Django StaticFiles and Amazon S3: How to detect mo

2019-01-17 17:54发布

问题:

I'm using django staticfiles + django-storages and Amazon S3 to host my data. All is working well except that every time I run manage.py collectstatic the command uploads all files to the server.

It looks like the management command compares timestamps from Storage.modified_time() which isn't implemented in the S3 storage from django-storages.

How do you guys determine if an S3 file has been modified?

I could store file paths and last modified data in my database. Or is there an easy way to pull the last modified data from Amazon?

Another option: it looks like I can assign arbitrary metadata with python-boto where I could put the local modified date when I upload the first time.

Anyways, it seems like a common problem so I'd like to ask what solution others have used. Thanks!

回答1:

The latest version of django-storages (1.1.3) handles file modification detection through S3 Boto.

pip install django-storages and you're good now :) Gotta love open source!

Update: set the AWS_PRELOAD_METADATA option to True in your settings file to have very fast syncs if using the S3Boto class. If using his S3, use his PreloadedS3 class.


Update 2: It's still extremely slow to run the command.
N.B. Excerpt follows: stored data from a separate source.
(** X9.  A method name that is neither ["random"] nor ["highest_rms"]
    selects and exports exactly what ["random"] does with the same seed; only
    the method reported back is the name that was asked for. *)
Theorem unknown_method_is_random (source_wav target_wav : string)
  (snippet_ms fade_ms : Z) (method : string) (sd : option Z) (w : world) :
  method <> "random" -> method <> "highest_rms" ->
  make_snippet source_wav target_wav snippet_ms fade_ms method sd w =
  match make_snippet source_wav target_wav snippet_ms fade_ms "random" sd w with
  | (Ok out, w') =>
      (Ok {| so_return := (target_wav, method,
                           (PyFloat.of_Z snippet_ms / 1000)%float);
             so_start_ms := so_start_ms out;
             so_snippet := so_snippet out |}, w')
  | (Raise e, w') => (Raise e, w')
  end.
Proof.
  intros Hr Hh. unfold make_snippet.
  destruct (from_file source_wav w) as [audio0|e]; [|reflexivity].
  destruct (loop_to_length audio0 snippet_ms) as [audio|e]; cbn [bind];
    [|reflexivity].
  rewrite (select_start_cases method _ _ _ _ _ Hh).
  rewrite (select_start_cases "random" _ _ _ _ _ ltac:(discriminate)).
  destruct (random_start _ (len audio) snippet_ms) as [s|e]; cbn [bind];
    [|reflexivity].
  destruct (fade_in fade_ms _) as [faded|e]; cbn [bind]; [|reflexivity].
  destruct (fade_out fade_ms faded) as [snippet|e]; cbn [bind]; [|reflexivity].
  destruct (ensure_dir (dirname target_wav) w) as [[[]|e] w1]; [|reflexivity].
  destruct (export_wav target_wav _ w1) as [[[]|e] w2]; reflexivity.
Qed.
(** ** What decoding keeps *)

(** What decoding keeps of a node the codec can carry. *)
Definition decoded_same (pid cur : Z) (n : FSTNode) : Prop :=
  let n' := decoded_node pid cur n in
  encodable n' /\
  entries_node n' = entries_node n /\
  names_len_node n' = names_len_node n /\
  strings_node n' = strings_node n /\
  host_of n' = host_of n /\
  map fileoffset_of (rchildren_node n') = map fileoffset_of (rchildren_node n) /\
  forall so, records_node pid cur so n' = records_node pid cur so n.

Definition decoded_same_list (pid cur : Z) (l : list FSTNode) : Prop :=
  let l' := decoded_list pid cur l in
  Forall encodable l' /\
  entries l' = entries l /\
  names_len l' = names_len l /\
  strings_list l' = strings_list l /\
  map host_of l' = map host_of l /\
  map fileoffset_of (rchildren l') = map fileoffset_of (rchildren l) /\
  forall so, records_list pid cur so l' = records_list pid cur so l.

(** ** More inputs of the examples *)

(** A host directory with the file [b.bin] and the directory [data], which
    holds [a.bin] and [skip.tmp]; an ignore list that matches [data] and
    [skip.tmp];
    an Alignment table for what is under [data] and a Location table for
    [b.bin]; and the tree [_load_from_path] makes of them. *)
Definition nested_host : list HostEntry :=
  [HostFile "b.bin" 4;
   HostDir "data" [HostFile "a.bin" 8; HostFile "skip.tmp" 3]].

Definition nested_ignore : list string := ["data"%string; "*.tmp"%string].

(** A matcher for the host paths of the examples: [PurePath.match] raises
    on the empty pattern, and matches the patterns of the examples as
    [glob_match] does. *)
Definition glob_path_match (path pat : string) : option bool :=
  if String.eqb pat "" then None else Some (glob_match path pat).
Definition has_id (r : timed) : nat := if notna (post_id (fst r)) then 1 else 0.

(** What the daily series of the time series [ts] of [d] lists. *)
Definition daily_dates (d : data) (ts : json) : Prop :=
  exists (daily : list json) (dates : list string),
    get_field "daily_posts" ts = Some (JList daily) /\
    map (get_field "date") daily = map (fun s => Some (JStr s)) dates /\
    StronglySorted (fun a b => String.ltb a b = true) dates /\
    (forall dt, In dt dates <-> exists p, In p (posts d) /\ post_date p = Some dt).

(** The post counts of the three series of the time series [ts] of [d]
    each add up to the number of counted posts. *)
Definition series_counts (d : data) (ts : json) : Prop :=
  exists (daily hourly dow : list json) (cd ch cw : list nat) (as_float : bool),
    get_field "daily_posts" ts = Some (JList daily) /\
    get_field "hourly_pattern" ts = Some (JList hourly) /\
    get_field "day_of_week_pattern" ts = Some (JList dow) /\
    map (get_field "id") daily = map (fun c => Some (JNat c)) cd /\
    map (get_field "id") hourly = map (fun c => Some (JNat c)) ch /\
    map (get_field "id") dow
    = map (fun c => Some (int_or_float as_float (Z.of_nat c))) cw /\
    natsum cd = List.length (filter counted (posts d)) /\
    natsum ch = List.length (filter counted (posts d)) /\
    natsum cw = List.length (filter counted (posts d)).

(** The counts of the overview and of the insights of a document of [d]
    are the same numbers, and no count of distinct values exceeds the
    number of posts. *)
Definition counts_agree (d : data) (doc : json) : Prop :=
  exists n a s : nat,
    n = List.length (posts d) /\
    get_path ["overview"; "total_posts"] doc = Some (JNat n) /\
    get_path ["insights"; "content"; "total_posts"] doc = Some (JNat n) /\
    get_path ["overview"; "total_authors"] doc = Some (JNat a) /\
    get_path ["insights"; "authors"; "total"] doc = Some (JNat a) /\
    get_path ["overview"; "total_submolts"] doc = Some (JNat s) /\
    get_path ["insights"; "content"; "total_submolts"] doc = Some (JNat s) /\
    a <= n /\ s <= n.

(** The authors of the table [d] with at least 5 posts, a missing count
    read as 0. *)
Definition authors_with_5_posts (d : data) : list (nat * author_row) :=
  filter (fun ir => (5 <=? posts_of ir)%N) (author_stats d).

(** The count of active authors of a document of [d] is the number of
    these authors, and its two rankings of active authors each list that
    many entries, up to 20. *)
Definition active_rankings (d : data) (doc : json) : Prop :=
  exists (eng con : list json),
    get_path ["insights"; "authors"; "active_5plus"] doc
    = Some (JNat (List.length (authors_with_5_posts d))) /\
    get_path ["top_authors"; "by_engagement"] doc = Some (JList eng) /\
    get_path ["top_authors"; "by_consistency"] doc = Some (JList con) /\
    List.length eng = Nat.min 20 (List.length (authors_with_5_posts d)) /\
    List.length con = Nat.min 20 (List.length (authors_with_5_posts d)).

(** The three posts with the two authors of the samples, loaded. *)
Definition three_posts_data : data :=
  mk_data three_posts (range_index [sample_author; occasional_author]) [] [] [].

(** The hourly pattern of a document of [d] holds the mean upvotes of each
    hour, and the best hour of the insights is an hour of the pattern whose
    mean no other hour of the pattern exceeds. *)
Definition best_hour_in_pattern (d : data) (doc : json) : Prop :=
  exists (hourly : list json) (means : list (Z * Q)) (h : Z) (as_float : bool),
    get_path ["time_series"; "hourly_pattern"] doc = Some (JList hourly) /\
    get_path ["insights"; "timing"; "best_hour"] doc = Some (JInt h) /\
    map (get_field "hour") hourly
    = map (fun hm => Some (int_or_float as_float (fst hm))) means /\
    map (get_field "upvotes") hourly
    = map (fun hm => Some (JFloat (fin (snd hm)))) means /\
    (forall hm, In hm means -> snd hm = mean_upvotes (posts_at_hour d (fst hm))) /\
    In (h, mean_upvotes (posts_at_hour d h)) means /\
    (forall hm, In hm means -> (snd hm <= mean_upvotes (posts_at_hour d h))%Q).

(** The inputs with the bridge-author file, or the network-statistics
    file, taken away. *)
Definition without_bridge_authors (fs : files) : files :=
  mk_files (posts_latest_csv fs) (author_stats_csv fs) (cross_posters_json fs)
           None (network_stats_json fs).

Definition without_network_stats (fs : files) : files :=
  mk_files (posts_latest_csv fs) (author_stats_csv fs) (cross_posters_json fs)
           (bridge_authors_json fs) None.

Definition no_bridge_authors (d : data) : data :=
  mk_data (posts d) (author_stats d) (cross_posters d) [] (network_stats d).

Definition no_network_stats (d : data) : data :=
  mk_data (posts d) (author_stats d) (cross_posters d) (bridge_authors d) [].


(** ** Scores and totals *)

(** The order of Python's numbers; NaN is not comparable. *)
Definition float_le (x y : pyfloat) : Prop :=
  match x, y with
  | PNaN, _ => False
  | _, PNaN => False
  | PInf true, _ => True
  | _, PInf false => True
  | PFin a, PFin b => (a <= b)%Q
  | _, _ => False
  end.

(** No score of the mapping is NaN. *)
Definition no_nan_score (b : pydict pyfloat) : Prop :=
  forall kv, In kv b -> snd kv <> PNaN.

(** A bridge mapping of at most 20 authors, all of them listed then, with
    a score that is NaN or infinite. *)
Definition bridge_score_not_finite (d : data) : Prop :=
  List.length (bridge_authors d) <= 20 /\
  exists kv, In kv (bridge_authors d) /\ is_finite (snd kv) = false.


(** A table with no post that has a timestamp. *)
Definition no_timestamp (d : data) : Prop :=
  forall p, In p (posts d) -> created_at p = None.

(** One post without a timestamp, and the files that hold it. *)
Definition undated_post : post :=
  mk_post (Some "p1") (Some "Hello") (Some "alice") (Some "general")
          (Some 10%N) (Some 1%N) None None.

Definition undated_files : files :=
  mk_files (Some [undated_post]) (Some [sample_author]) None None None.

(** An author-statistics file with its header line only. *)
Definition empty_authors_files : files :=
  mk_files (Some [sample_post]) (Some []) None None None.

(** Three bridge authors, one of them with an infinite score. *)
Definition bridge_data : data :=
  mk_data [sample_post] (range_index [sample_author]) []
          [("a", PFin (1 # 2)%Q); ("b", PInf false); ("c", PFin 2%Q)] [].

(** * Properties *)

(** ** Lists *)

Lemma StronglySorted_app_intro {A : Type} (R : A -> A -> Prop) (l1 l2 : list A) :
  StronglySorted R l1 -> StronglySorted R l2 ->
  (forall x y, In x l1 -> In y l2 -> R x y) ->
  StronglySorted R (l1 ++ l2).
Proof.
  induction l1 as [|a l1 IH]; simpl; intros H1 H2 H12; auto.
  inversion H1; subst. constructor.
  - apply IH; auto.
  - apply Forall_app. split; auto.
    apply Forall_forall. intros y Hy. apply H12; auto.
Qed.

Lemma StronglySorted_app_cross {A : Type} (R : A -> A -> Prop) (l1 l2 : list A) :
  StronglySorted R (l1 ++ l2) -> forall x y, In x l1 -> In y l2 -> R x y.
Proof.
  induction l1 as [|a l1 IH]; simpl; intros H x y Hx Hy; [contradiction|].
  inversion H; subst. destruct Hx as [->|Hx].
  - rewrite Forall_forall in H3. apply H3, in_or_app. now right.
  - eapply IH; eauto.
Qed.

Lemma StronglySorted_firstn {A : Type} (R : A -> A -> Prop) (n : nat) (l : list A) :
  StronglySorted R l -> StronglySorted R (firstn n l).
Proof.
  intros H. rewrite <- (firstn_skipn n l) in H.
  revert H. generalize (firstn n l) (skipn n l). intros front back.
  induction front as [|a front IH]; simpl; intros H; [constructor|].
  inversion H as [|? ? Htail Hhead]; subst. constructor; [now apply IH|].
  apply Forall_app in Hhead. tauto.
Qed.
Update 3: I forked the django-storages repository to fix the issue and added a pull request.

The problem is in the modified_time method where the fallback value is being called even if it's not being used. I moved the fallback to an if block to be executed only if get returns None

entry = self.entries.get(name, self.bucket.get_key(self._encode_name(name)))

Should be

    entry = self.entries.get(name)
    if entry is None:
        entry = self.bucket.get_key(self._encode_name(name))

Now the difference in performance is from <.5s for 1000 requests from 100s


Update 4:

For synching 10k+ files, I believe boto has to make multiple requests since S3 paginates results causing a 5-10 second synch time. This will only get worse as we get more files.

I'm thinking a solution is to have a custom management command or django-storages update where a file is stored on S3 which has the metadata of all other files, which is updated any time a file is updated via the collectstatic command.

It won't detect files uploaded via other means but won't matter if the sole entry point is the management command.



回答2:

I answered the same question here https://stackoverflow.com/a/17528513/1220706 . Check out https://github.com/FundedByMe/collectfast . It's a pluggable Django app that caches the ETag of remote S3 files and compares the cached checksum instead of performing a lookup every time. Follow the installation instructions and run collectstatic as normal. It took me from an average around 1m30s to about 10s per deploy.